Furthermore, much like India, Russia is a country where the existence of asymmetric and imperfect information in the financial markets is a well known problem – therefore invalidating, the efficient market theories on the assumption of which the New Monetary Consensus style of central banking has evolved. This clearly causes more contradictions for inflation targeting regimes.

One of the projected advantages of inflation targeting is increased accountability of the central bank. However, on careful observation of Western models, it is certainly not obvious that accountability has increased. The recent market interventions in the sovereign bond markets by the ECB or the complete disregard by the Federal Reserve of accepted regulatory and supervisory roles in the mortgage markets - leading to the collapse of the financial markets, certainly do not inspire confidence in such theoretical models.

For Western central banks, these turbulent times contrast sharply against the extraordinarily smooth period they enjoyed in the years before the crisis.

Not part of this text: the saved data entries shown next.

(* ===== verification/JournalFile.v ===== *)
(** * The language of run journals

    A run journal is a header's frame followed by the frames of commands with the
    header's run, consecutive sequences from 1, a configured instrument, and a
    total within the header's limits.  The parser accepts exactly these files, and
    reports a file cut inside its last frame as an incomplete tail. *)
From S2P Require Import Prelude Domain Bytes JournalCodec JournalFrames JournalTheorems RunHeaderCodec.
From S2P Require Import RunHeaderTheorems Posix JournalReader JournalParse.

(** ** Commands of either kind *)
Definition commandRecordType (c : JournalCommandV1) : Z :=
  match c with JournalNew _ => JOURNAL_V1_NEW_ORDER_RECORD_TYPE | JournalCancel _ => JOURNAL_V1_CANCEL_RECORD_TYPE end.
Definition commandPayload (c : JournalCommandV1) : bytes :=
  match c with JournalNew c => newOrderPayload c | JournalCancel c => cancelPayload c end.
Definition valid_journalCommand (c : JournalCommandV1) : Prop :=
  match c with JournalNew c => valid_newOrder c | JournalCancel c => valid_journalCancel c end.

Definition commandFrame (c : JournalCommandV1) : bytes :=
  frameOf (commandRecordType c) (commandRun c) (commandSequenceOf c) (commandPayload c).

(** A command in its place in a header's journal. *)
Record fits (header : RunHeaderV1) (sequence : Z) (c : JournalCommandV1) : Prop := {
  fits_valid : valid_journalCommand c;
  fits_run : commandRun c = Header.exchangeRunId header;
  fits_sequence : commandSequenceOf c = sequence;
  fits_instrument : instrumentConfigured header (commandInstrument c) (commandConfiguration c) = true }.

Definition commandsBytes (cs : list JournalCommandV1) : bytes := concat (commandFrame <$> cs).
Definition journalFile (header : RunHeaderV1) (cs : list JournalCommandV1) : bytes :=
  headerFrame header ++ commandsBytes cs.

Record valid_journal (header : RunHeaderV1) (cs : list JournalCommandV1) : Prop := {
  vj_header : valid_runHeader header;
  vj_commands : ∀ i c, cs !! i = Some c → fits header (Z.of_nat i + 1) c;
  vj_count : Z.of_nat (length cs) ≤ Header.maxRunCommands header;
  vj_bytes : Z.of_nat (length (journalFile header cs)) ≤ Header.maxRunJournalBytes header }.

Definition loadedJournal (header : RunHeaderV1) (cs : list JournalCommandV1) : LoadedRunJournalV1 :=
  Loaded.mkLoaded header cs (Z.of_nat (length (journalFile header cs))).

(** ** Frames of either kind *)
Lemma commandRecordType_ok c : recordTypeOk (commandRecordType c).
Proof. destruct c; [by left|by right]. Qed.

Lemma commandPayload_length c : valid_journalCommand c →
  let size := payloadSizeWithoutClientCommandId (commandRecordType c) in
  (size + 1 ≤ length (commandPayload c) ≤ size + 64)%nat ∧ (size ≤ 43)%nat.
Proof.
  destruct c as [c|c]; cbn [commandPayload commandRecordType valid_journalCommand].
  - intros [Hc _ _ _ _]. pose proof (vcm_command _ _ _ _ _ _ _ Hc) as [Hl _].
    unfold CLIENT_COMMAND_ID_MAX_LENGTH in Hl. rewrite newOrderPayload_length. split; [|done].
    change (payloadSizeWithoutClientCommandId JOURNAL_V1_NEW_ORDER_RECORD_TYPE) with 43%nat. lia.
  - intros [Hc _]. pose proof (vcm_command _ _ _ _ _ _ _ Hc) as [Hl _].
    unfold CLIENT_COMMAND_ID_MAX_LENGTH in Hl. rewrite cancelPayload_length.
    change (payloadSizeWithoutClientCommandId JOURNAL_V1_CANCEL_RECORD_TYPE) with 33%nat. lia.
Qed.

Lemma valid_journalCommand_ids c : valid_journalCommand c →
  is_u64 (commandRun c) ∧ commandRun c ≠ 0 ∧ is_u64 (commandSequenceOf c) ∧ commandSequenceOf c ≠ 0.
Proof.
  destruct c as [c|c]; [intros [Hc _ _ _ _]|intros [Hc _]]; destruct Hc; simpl; tauto.
Qed.

Lemma commandFrame_length c : length (commandFrame c) = (36 + length (commandPayload c))%nat.
Proof. apply frameOf_length. Qed.

Lemma commandFrame_bounds c : valid_journalCommand c → (36 < length (commandFrame c) ≤ 256)%nat.
Proof. intros Hv. rewrite commandFrame_length. destruct (commandPayload_length c Hv). lia. Qed.

(** The check of a bare envelope, as the reader makes it before the payload. *)
Lemma validate_head t run sequence payload :
  recordTypeOk t → is_u64 run → run ≠ 0 → is_u64 sequence → sequence ≠ 0 → (length payload ≤ 220)%nat →
  validateJournalV1CommandEnvelope (take 36 (frameOf t run sequence payload)) 0 false =
  (let size := payloadSizeWithoutClientCommandId t in
   fail_if (bool_decide (Z.of_nat (length payload) < Z.of_nat (size + CLIENT_COMMAND_ID_MIN_LENGTH)) ||
            bool_decide (Z.of_nat (size + CLIENT_COMMAND_ID_MAX_LENGTH) < Z.of_nat (length payload)))
     CodecError.INVALID_PAYLOAD_LENGTH ;;
   Ok (Envelope.mkEnvelope t (Z.of_nat (36 + length payload)) run sequence (Z.of_nat (length payload)))).
Proof.
  intros Ht Hrun Hrun0 Hseq Hseq0 Hlen. rewrite frameOf_fields.
  set (stored := leBytes 4 (checksumOf _ _)).
  assert (take 36 (JOURNAL_V1_MAGIC ++ leBytes 2 JOURNAL_V1_FORMAT_VERSION ++ leBytes 2 t ++
    leBytes 4 (Z.of_nat (36 + length payload)) ++ leBytes 8 run ++ leBytes 8 sequence ++
    leBytes 4 (Z.of_nat (length payload)) ++ stored ++ payload) =
    JOURNAL_V1_MAGIC ++ leBytes 2 JOURNAL_V1_FORMAT_VERSION ++ leBytes 2 t ++
    leBytes 4 (Z.of_nat (36 + length payload)) ++ leBytes 8 run ++ leBytes 8 sequence ++
    leBytes 4 (Z.of_nat (length payload)) ++ stored) as ->.
  { rewrite !app_assoc. apply take_app_length'. unfold stored, JOURNAL_V1_MAGIC. autorewrite with field_length. done. }
  unfold validateJournalV1CommandEnvelope, JOURNAL_V1_ENVELOPE_SIZE, JOURNAL_V1_COMMAND_MAX_FRAME_SIZE,
    JOURNAL_V1_FORMAT_VERSION_OFFSET, JOURNAL_V1_RECORD_TYPE_OFFSET, JOURNAL_V1_TOTAL_LENGTH_OFFSET,
    JOURNAL_V1_EXCHANGE_RUN_ID_OFFSET, JOURNAL_V1_COMMAND_SEQUENCE_OFFSET, JOURNAL_V1_PAYLOAD_LENGTH_OFFSET.
  do 2 (rewrite fail_if_false by (apply bool_decide_eq_false; unfold stored, JOURNAL_V1_MAGIC; field_len)).
  repeat read_field.
  rewrite (leNumber_field 2 t) by (destruct Ht as [-> | ->]; vm_compute; split; discriminate || reflexivity).
  rewrite !leNumber_u32, !leNumber_u64 by (done || (unfold is_u32, UINT32_MAX; lia)).
  change (leNumber (leBytes 2 JOURNAL_V1_FORMAT_VERSION)) with JOURNAL_V1_FORMAT_VERSION.
  repeat rewrite fail_if_false by first
    [ apply bool_decide_eq_false; lia | apply bool_decide_eq_false; by auto | done
    | rewrite andb_false_l, orb_false_r; destruct Ht as [-> | ->]; reflexivity
    | apply bool_decide_eq_false; vm_compute; by auto ].
  reflexivity.
Qed.

Definition commandEnvelopeOf (c : JournalCommandV1) : JournalV1CommandEnvelope :=
  Envelope.mkEnvelope (commandRecordType c) (Z.of_nat (length (commandFrame c))) (commandRun c)
    (commandSequenceOf c) (Z.of_nat (length (commandPayload c))).

Lemma checkCommandEnvelope_frame decoded expected c rest : valid_journalCommand c →
  checkCommandEnvelope decoded expected (take 36 (commandFrame c ++ rest)) =
  (fail_if (bool_decide (commandRun c ≠ Header.exchangeRunId (Loaded.header decoded)))
     (loadResult LoadOutcome.CORRUPTION LoadError.EXCHANGE_RUN_ID_MISMATCH) ;;
   fail_if (bool_decide (commandSequenceOf c ≠ expected))
     (loadResult LoadOutcome.CORRUPTION LoadError.COMMAND_SEQUENCE_MISMATCH) ;;
   fail_if (exceedsCapacity (Loaded.validCommittedByteCount decoded) (Z.of_nat (length (commandFrame c)))
              (Header.maxRunJournalBytes (Loaded.header decoded)))
     (loadResult LoadOutcome.CORRUPTION LoadError.FILE_BYTE_CAPACITY_EXCEEDED) ;;
   Ok (commandEnvelopeOf c)).
Proof.
  intros Hv. pose proof (commandFrame_bounds c Hv). destruct (valid_journalCommand_ids c Hv) as (? & ? & ? & ?).
  destruct (commandPayload_length c Hv) as [Hsize ?].
  rewrite take_app_le by lia. unfold checkCommandEnvelope, commandFrame at 1.
  rewrite validate_head by (done || apply commandRecordType_ok || lia).
  rewrite fail_if_false.
  2:{ unfold CLIENT_COMMAND_ID_MIN_LENGTH, CLIENT_COMMAND_ID_MAX_LENGTH.
      rewrite !bool_decide_eq_false_2 by lia. done. }
  cbn [Envelope.exchangeRunId Envelope.commandSequence Envelope.totalLength].
  rewrite <-commandFrame_length. reflexivity.
Qed.

Lemma addConfiguredCommand_run decoded instrument version c :
  instrumentConfigured (Loaded.header decoded) instrument version = true →
  addConfiguredCommand decoded instrument version c = Ok (addCommand decoded c).
Proof. intros H. unfold addConfiguredCommand, validateCommandConfiguration. by rewrite H. Qed.

Lemma addConfiguredCommand_inv decoded instrument version c decoded' :
  addConfiguredCommand decoded instrument version c = Ok decoded' →
  instrumentConfigured (Loaded.header decoded) instrument version = true ∧ decoded' = addCommand decoded c.
Proof.
  unfold addConfiguredCommand, validateCommandConfiguration. destruct (instrumentConfigured _ _ _); [|done].
  by intros [= <-].
Qed.

Lemma decodeCommandFrame_run decoded sequence c : fits (Loaded.header decoded) sequence c →
  decodeCommandFrame decoded (commandRecordType c) (commandFrame c) = Ok (addCommand decoded c).
Proof.
  intros [Hv _ _ Hi]. unfold decodeCommandFrame. destruct c as [c|c]; cbn [commandRecordType] in *.
  - rewrite bool_decide_eq_true_2 by done. change (commandFrame (JournalNew c)) with (newOrderFrame c).
    rewrite decodeNewOrderV1_run by done. by apply addConfiguredCommand_run.
  - rewrite bool_decide_eq_false_2 by done. change (commandFrame (JournalCancel c)) with (cancelFrame c).
    rewrite decodeCancelV1_run by done. by apply addConfiguredCommand_run.
Qed.

Lemma decodeCommandFrame_inv decoded recordType frame decoded' :
  decodeCommandFrame decoded recordType frame = Ok decoded' →
  ∃ c, frame = commandFrame c ∧ valid_journalCommand c ∧
    instrumentConfigured (Loaded.header decoded) (commandInstrument c) (commandConfiguration c) = true ∧
    decoded' = addCommand decoded c.
Proof.
  unfold decodeCommandFrame. case_bool_decide.
  - destruct (decodeNewOrderV1 frame) as [c| |] eqn:Hd; [|done|done]. intros [Hi ->]%addConfiguredCommand_inv.
    apply decodeNewOrderV1_inv in Hd as [Hv ->]. by exists (JournalNew c).
  - destruct (decodeCancelV1 frame) as [c| |] eqn:Hd; [|done|done]. intros [Hi ->]%addConfiguredCommand_inv.
    apply decodeCancelV1_inv in Hd as [Hv ->]. by exists (JournalCancel c).
Qed.

(** A failing check reports corruption. *)
Lemma checkCommandEnvelope_failure decoded expected input failure :
  checkCommandEnvelope decoded expected input = Err failure → replacesOutput failure = false.
Proof.
  unfold checkCommandEnvelope. destruct (validateJournalV1CommandEnvelope _ _ _); [|by intros [= <-]|done].
  intros H. do 3 (apply fail_if_err in H as [[_ ->]|[_ H]]; [done|]). done.
Qed.

Lemma decodeCommandFrame_failure decoded recordType frame failure :
  decodeCommandFrame decoded recordType frame = Err failure → replacesOutput failure = false.
Proof.
  unfold decodeCommandFrame, addConfiguredCommand, validateCommandConfiguration.
  case_bool_decide; [destruct (decodeNewOrderV1 frame)|destruct (decodeCancelV1 frame)];
    try (by intros [= <-]); try done; destruct (instrumentConfigured _ _ _); try done; by intros [= <-].
Qed.

(** ** Growing a journal *)
Lemma commandsBytes_cons c cs : commandsBytes (c :: cs) = commandFrame c ++ commandsBytes cs.
Proof. reflexivity. Qed.

Lemma commandsBytes_app cs cs' : commandsBytes (cs ++ cs') = commandsBytes cs ++ commandsBytes cs'.
Proof. unfold commandsBytes. by rewrite fmap_app, concat_app. Qed.

Lemma journalFile_app header cs cs' : journalFile header (cs ++ cs') = journalFile header cs ++ commandsBytes cs'.
Proof. unfold journalFile. by rewrite commandsBytes_app, app_assoc. Qed.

With inflation low and real economic growth strong and stable, and risk spreads in financial market increasingly compressed, managing monetary policy had become an unexpectedly easy task. As we are all aware the situation in the West has now reversed. As Mr. Nikonov pointed out in his opening statements yesterday – the three most unstable zones in the world today include the US and the euro zone!

Central Bankers in the West face similar challenges to those that were experienced by less developed financial systems in the past – that is they are not longer finding it easy to separate monetary and fiscal prerogatives. The precarious economic situation in the US and euro zone dictate that the Federal Reserve and the ECB are increasingly forced to make fiscal decisions. This is ironic given that the central tenets of the New Monetary Consensus demand that monetary and fiscal management of economies be conducted separately. 

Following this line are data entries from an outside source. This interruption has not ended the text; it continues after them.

(* ===== verification/JournalLoadTheorems.v ===== *)
(** * Properties of loading a run journal *)
From S2P Require Import Prelude Domain Bytes JournalCodec JournalFrames RunHeaderCodec RunHeaderTheorems.
From S2P Require Import Posix JournalReader JournalParse JournalFile.

(** A journal cut inside the frame of its last command. *)
Lemma parse_torn header cs c k : valid_journal header (cs ++ [c]) → (0 < k < length (commandFrame c))%nat →
  parseJournal (journalFile header cs ++ take k (commandFrame c)) =
  Ok (incompleteTail (Z.of_nat (length (journalFile header cs))) (Z.of_nat k), loadedJournal header cs).
Proof.
  intros Hv Hk. pose proof (proj1 (valid_journal_snoc _ _ _) Hv) as (Hcs & Hfits & Hcount & Hbytes).
  pose proof Hfits as [Hc Hrun Hseq Hins]. rewrite parseJournal_file by done.
  cbn [parseCommands]. rewrite length_take, Nat.min_l by lia.
  rewrite (bool_decide_eq_false_2 (_ = 0%nat)) by lia.
  rewrite (bool_decide_eq_false_2 (Header.maxRunCommands _ ≤ _)) by (simpl; lia).
  unfold loadedJournal, JOURNAL_V1_ENVELOPE_SIZE. cbn [Loaded.header Loaded.validCommittedByteCount].
  destruct (decide (k < 36)%nat) as [Hshort|Hlong].
  - rewrite (bool_decide_eq_true_2 (_ < _)%nat) by done. 
    assert (exceedsCapacity (Z.of_nat (length (journalFile header cs))) (Z.of_nat k)
      (Header.maxRunJournalBytes header) = false) as -> by (apply exceedsCapacity_false; lia). done.
  - rewrite (bool_decide_eq_false_2 (_ < _)%nat) by done. rewrite take_take, Nat.min_l by lia.
    rewrite <-(app_nil_r (commandFrame c)), checkCommandEnvelope_frame by done.
    cbn [Loaded.header Loaded.validCommittedByteCount].
    rewrite !fail_if_false by first [ apply bool_decide_eq_false; by auto | apply exceedsCapacity_false; lia ].
    cbn [commandEnvelopeOf Envelope.totalLength]. rewrite Nat2Z.id.
    by rewrite (bool_decide_eq_true_2 (k < _)%nat) by lia.
Qed.

(** The frames of a journal are what the encoders write. *)
Lemma commandFrame_encoded c : valid_journalCommand c →
  Ok (commandFrame c) = match c with JournalNew c => encodeNewOrderV1 c | JournalCancel c => encodeCancelV1 c end.
Proof. destruct c; intros Hv; symmetry; [by apply encodeNewOrderV1_run|by apply encodeCancelV1_run]. Qed.

Lemma parse_accepts file r decoded : parseJournal file = Ok (r, decoded) → replacesOutput r = true →
  ∃ header cs tail, valid_journal header cs ∧ file = journalFile header cs ++ tail ∧
    decoded = loadedJournal header cs ∧ parsed header cs tail r.
Proof.
  intros Hp Hr. destruct (parseJournal_inv _ _ _ Hp Hr) as (header & rest & Hv & ->).
  rewrite parseJournal_run in Hp by done. change 1 with (Z.of_nat (length (@nil JournalCommandV1)) + 1) in Hp.
  apply parseCommands_inv in Hp as (cs & tail & Hcs & -> & -> & Hres); [|by apply valid_journal_nil|done].
  rewrite app_nil_l in *. exists header, cs, tail. unfold journalFile. by rewrite <-app_assoc.
Qed.

Section opening.
Context {W : Type} `{PosixFile W}.
Implicit Types w : W.

Lemma openFile_run writing : ∀ fuel w, (interrupts w < fuel)%nat →
  ∃ r w', openFile fuel writing w = (Ok r, w') ∧ contents w' = contents w ∧ (interrupts w' ≤ interrupts w)%nat ∧
    match r with SysDone _ => position w' = 0%nat | SysError _ => True end.
Proof.
  induction fuel as [|fuel IH]; intros w Hf; [lia|]. cbn [openFile].
  destruct (sysOpen writing w) as [r w1] eqn:Ho. erewrite call_run by exact Ho.
  apply open_law in Ho as [Hc Hr]. destruct r as [d|e].
  - exists (SysDone d), w1. tauto.
  - unfold interrupt_step in Hr. case_bool_decide.
    + destruct (IH w1) as (r & w2 & Hrun & Hc2 & Hi & Hp); [lia|]. exists r, w2. rewrite Hc2. split_and!; [done|done|lia|done].
    + exists (SysError e), w1. split_and!; [done|done|lia|done].
Qed.

Lemma loadFromDescriptor_run fuel output w : (interrupts w + length (unread w) + 1 < fuel)%nat →
  ∃ r decoded w', loadRunJournalV1FromDescriptorWithHooks fuel output w =
      (Ok (r, if replacesOutput r then decoded else output), w') ∧ contents w' = contents w ∧
    (interrupts w' ≤ interrupts w)%nat ∧
    ((∃ errno, errno ≠ 0 ∧ r = ioFailure errno) ∨ parseJournal (unread w) = Ok (r, decoded)).
Proof.
  intros Hf. destruct (readJournal_run fuel w Hf) as ([r decoded] & w' & Hrun & Hc & Hi & Hres).
  exists r, decoded, w'. unfold loadRunJournalV1FromDescriptorWithHooks. erewrite io_bind_run by exact Hrun.
  split_and!; [done|done|done|]. destruct Hres as [(e & ? & ?)|?]; eauto.
Qed.

(** ** The properties *)

(** C22: for any file with the documented POSIX behaviour, whatever the sizes of
    its reads and however they are interrupted, [loadRunJournalV1] terminates,
    never reads outside a buffer and leaves the file as it was; and either it
    reports a missing file or an I/O failure and leaves its output unchanged, or
    its result and its output are those of parsing the file's bytes at once. *)
Theorem load_refines_parse fuel (output : LoadedRunJournalV1) w :
  (interrupts w + length (contents w) + 1 < fuel)%nat →
  ∃ result output' w', loadRunJournalV1 fuel output w = (Ok (result, output'), w') ∧ contents w' = contents w ∧
    ((LoadResult.outcome result ∈ [LoadOutcome.MISSING; LoadOutcome.IO_FAILURE] ∧ output' = output) ∨
     (∃ decoded, parseJournal (contents w) = Ok (result, decoded) ∧
        output' = if replacesOutput result then decoded else output)).
Proof.
  intros Hf. unfold loadRunJournalV1, openReadOnly.
  destruct (openFile_run false fuel w ltac:(lia)) as (r & w1 & Hrun & Hc1 & Hi1 & Hp). erewrite io_bind_run by exact Hrun.
  destruct r as [d|e].
  2:{ case_bool_decide; eexists _, output, w1; (split; [done|]); (split; [done|]); left; (split; [|done]); set_solver. }
  assert (Hu : unread w1 = contents w) by (unfold unread; by rewrite Hp, drop_0).
  destruct (loadFromDescriptor_run fuel emptyLoaded w1) as (result & decoded & w2 & Hload & Hc2 & _ & Hres).
  { rewrite Hu. lia. }
  erewrite io_bind_run by exact Hload. cbn match.
  destruct (sysClose w2) as [closed w3] eqn:Hclose. erewrite call_run by exact Hclose. apply close_law in Hclose.
  assert (Hc : contents w3 = contents w) by (by rewrite Hclose, Hc2). rewrite Hu in Hres.
  destruct Hres as [(errno & _ & ->)|Hparse]; destruct closed as [v|errno']; cbn [replacesOutput];
    try (eexists _, output, w3; (split; [done|]); (split; [done|]); left; (split; [|done]); set_solver).
  - eexists result, _, w3. split; [done|]. split; [done|]. right. exists decoded. split; [done|].
    by destruct (replacesOutput result).
  - destruct (replacesOutput result) eqn:Hr.
    + eexists _, output, w3. split; [done|]. split; [done|]. left. split; [|done]. set_solver.
    + eexists result, output, w3. split; [done|]. split; [done|]. right. exists decoded. by rewrite Hr.
Qed.
End opening.

(** The parser accepts exactly the journals. *)
Lemma parse_valid file decoded :
  parseJournal file = Ok (loadResult LoadOutcome.VALID LoadError.NONE, decoded) ↔
  ∃ header cs, valid_journal header cs ∧ file = journalFile header cs ∧ decoded = loadedJournal header cs.
Proof.
  split.
  - intros Hp. apply parse_accepts in Hp as (header & cs & tail & Hv & -> & -> & Hres); [|done].
    destruct Hres as [[-> _]|[_ ?]]; [|done]. exists header, cs. by rewrite app_nil_r.
  - intros (header & cs & Hv & -> & ->). rewrite <-(app_nil_r (journalFile header cs)), parseJournal_file by done. done.
Qed.

(** C23: the parser accepts exactly the journals: it reports [VALID] with a loaded
    journal if and only if the file is the encoded header followed by the encoded
    frames of commands that carry the header's run, the sequences 1, 2, 3, ..., a
    configured instrument, and fit the header's command and byte limits; the
    loaded journal is that header, these commands and the file's length.  A journal
    cut at any byte inside the frame of its last command (as a crash during an
    append leaves it) is reported as [INCOMPLETE_TAIL] at the offset where that
    frame begins, with the tail's length, and the commands before it are loaded;
    conversely, whenever the parser reports an incomplete tail the bytes before it
    are the journal of the commands loaded. *)
Theorem parser_recognizes_journals :
  (∀ file decoded,
     parseJournal file = Ok (loadResult LoadOutcome.VALID LoadError.NONE, decoded) ↔
     ∃ header cs, valid_journal header cs ∧ file = journalFile header cs ∧ decoded = loadedJournal header cs) ∧
  (∀ header cs c k, valid_journal header (cs ++ [c]) → (0 < k < length (commandFrame c))%nat →
     parseJournal (journalFile header cs ++ take k (commandFrame c)) =
     Ok (incompleteTail (Z.of_nat (length (journalFile header cs))) (Z.of_nat k), loadedJournal header cs)) ∧
  (∀ file r decoded, parseJournal file = Ok (r, decoded) → LoadResult.outcome r = LoadOutcome.INCOMPLETE_TAIL →
     ∃ header cs tail, valid_journal header cs ∧ file = journalFile header cs ++ tail ∧ tail ≠ [] ∧
       decoded = loadedJournal header cs ∧
       r = incompleteTail (Z.of_nat (length (journalFile header cs))) (Z.of_nat (length tail))).
Proof.
  split; [apply parse_valid|]. split; [apply parse_torn|]. intros file r decoded Hp Hr.
  apply parse_accepts in Hp as (header & cs & tail & Hv & -> & -> & Hres).
  - destruct Hres as [[_ ->]|[? ->]]; [done|]. by exists header, cs, tail.
  - unfold replacesOutput. rewrite Hr. done.
Qed.

(** ** Witnesses *)
Definition demoOrder1 : JournalNewOrderV1 :=
  NewOrder.mkJournalNewOrderV1 7 1 1 1 9 1 "c-1" Side.BUY TIF.GTC 100 5.
Definition demoCancel2 : JournalCancelV1 := Cancel.mkJournalCancelV1 7 2 1 1 9 1 "c-2" 1.

Definition demoJournal : list JournalCommandV1 := [JournalNew demoOrder1; JournalCancel demoCancel2].

Definition demoFile : ScheduledFile :=
  mkScheduledFile (journalFile demoHeader demoJournal) 0
    [Interrupted; Short 9; Interrupted; Interrupted; Short 0; Short 40; Interrupted].

Lemma load_refines_parse_witness :
  ∃ result output' w', loadRunJournalV1 1000 emptyLoaded demoFile = (Ok (result, output'), w') ∧
    contents w' = contents demoFile ∧
    ((LoadResult.outcome result ∈ [LoadOutcome.MISSING; LoadOutcome.IO_FAILURE] ∧ output' = emptyLoaded) ∨
     (∃ decoded, parseJournal (contents demoFile) = Ok (result, decoded) ∧
        output' = if replacesOutput result then decoded else emptyLoaded)).
Proof. apply load_refines_parse. vm_compute. lia. Defined.

(** The loader on that file, evaluated. *)
Example demo_load :
  (loadRunJournalV1 1000 emptyLoaded demoFile).1 =
  Ok (loadResult LoadOutcome.VALID LoadError.NONE, loadedJournal demoHeader demoJournal).
Proof. vm_compute. reflexivity. Qed.

Lemma demo_journal_valid : valid_journal demoHeader demoJournal.
Proof.
  destruct (parse_accepts (journalFile demoHeader demoJournal) (loadResult LoadOutcome.VALID LoadError.NONE)
    (loadedJournal demoHeader demoJournal)) as (header & cs & tail & Hv & _ & Heq & _).
  - vm_compute. reflexivity.
  - reflexivity.
  - injection Heq as <- <- _. done.
Qed.

Lemma parser_recognizes_journals_witness :
  parseJournal (journalFile demoHeader [JournalNew demoOrder1] ++ take 50 (commandFrame (JournalCancel demoCancel2))) =
  Ok (incompleteTail (Z.of_nat (length (journalFile demoHeader [JournalNew demoOrder1]))) 50,
      loadedJournal demoHeader [JournalNew demoOrder1]).
Proof.
  apply (proj1 (proj2 parser_recognizes_journals) demoHeader [JournalNew demoOrder1] (JournalCancel demoCancel2) 50%nat).
  - apply demo_journal_valid.
  - vm_compute. lia.
Defined.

It is clear to me that monetary policy has reached a crossroads. The question now is whether the inherent hypocrisy of central banking policy of the West is recognized and the New Monetary Consensus re-evaluated by the relevant stakeholders; or whether Western models of monetary policy will continue to be projected as a panacea for inflation throughout the globe – much like following the Washington Consensus was projected for decades by institutions like the IMF and World Bank as the only way for policymakers in the developing world - to ensure positive and sustainable economic growth trajectories in their respective countries.

In the end I would like to say that it is time for Russian policymakers to ask themselves some hard questions:

Is the signalling value of projecting a consistent and conservative monetary regime to their countrymen and perhaps more relevantly, to the international investing community - truly worth sacrificing logical and optimal adaptive policy for? Do Russian policymakers believe that the discretionary learning by doing policy responses to supply and demand scenarios followed in both our countries for many years now, need to be reversed? And do they believe that explicit policy rules should be followed without paying attention to history or to the observable changes in the global financial and economic architecture?

The problems faced by monetary policymakers are paralleled in the other areas of economic and financial policy making. And therefore I feel that it is the right time for us to think seriously about alternative policy making strategies to those advocated for the last few decades by various Western stakeholders. In this regard – I feel that there is enormous scope for India and Russia to coordinate positions and adopt reasonable and practical monetary and fiscal stances rather than subscribe to theoretical and rigid policies promoted by the US, EU and various inherently interventionist international organizations.

Ladies and gentleman, I thank you once again for giving me an opportunity to express my personal views, and the view from India, to this very important forum.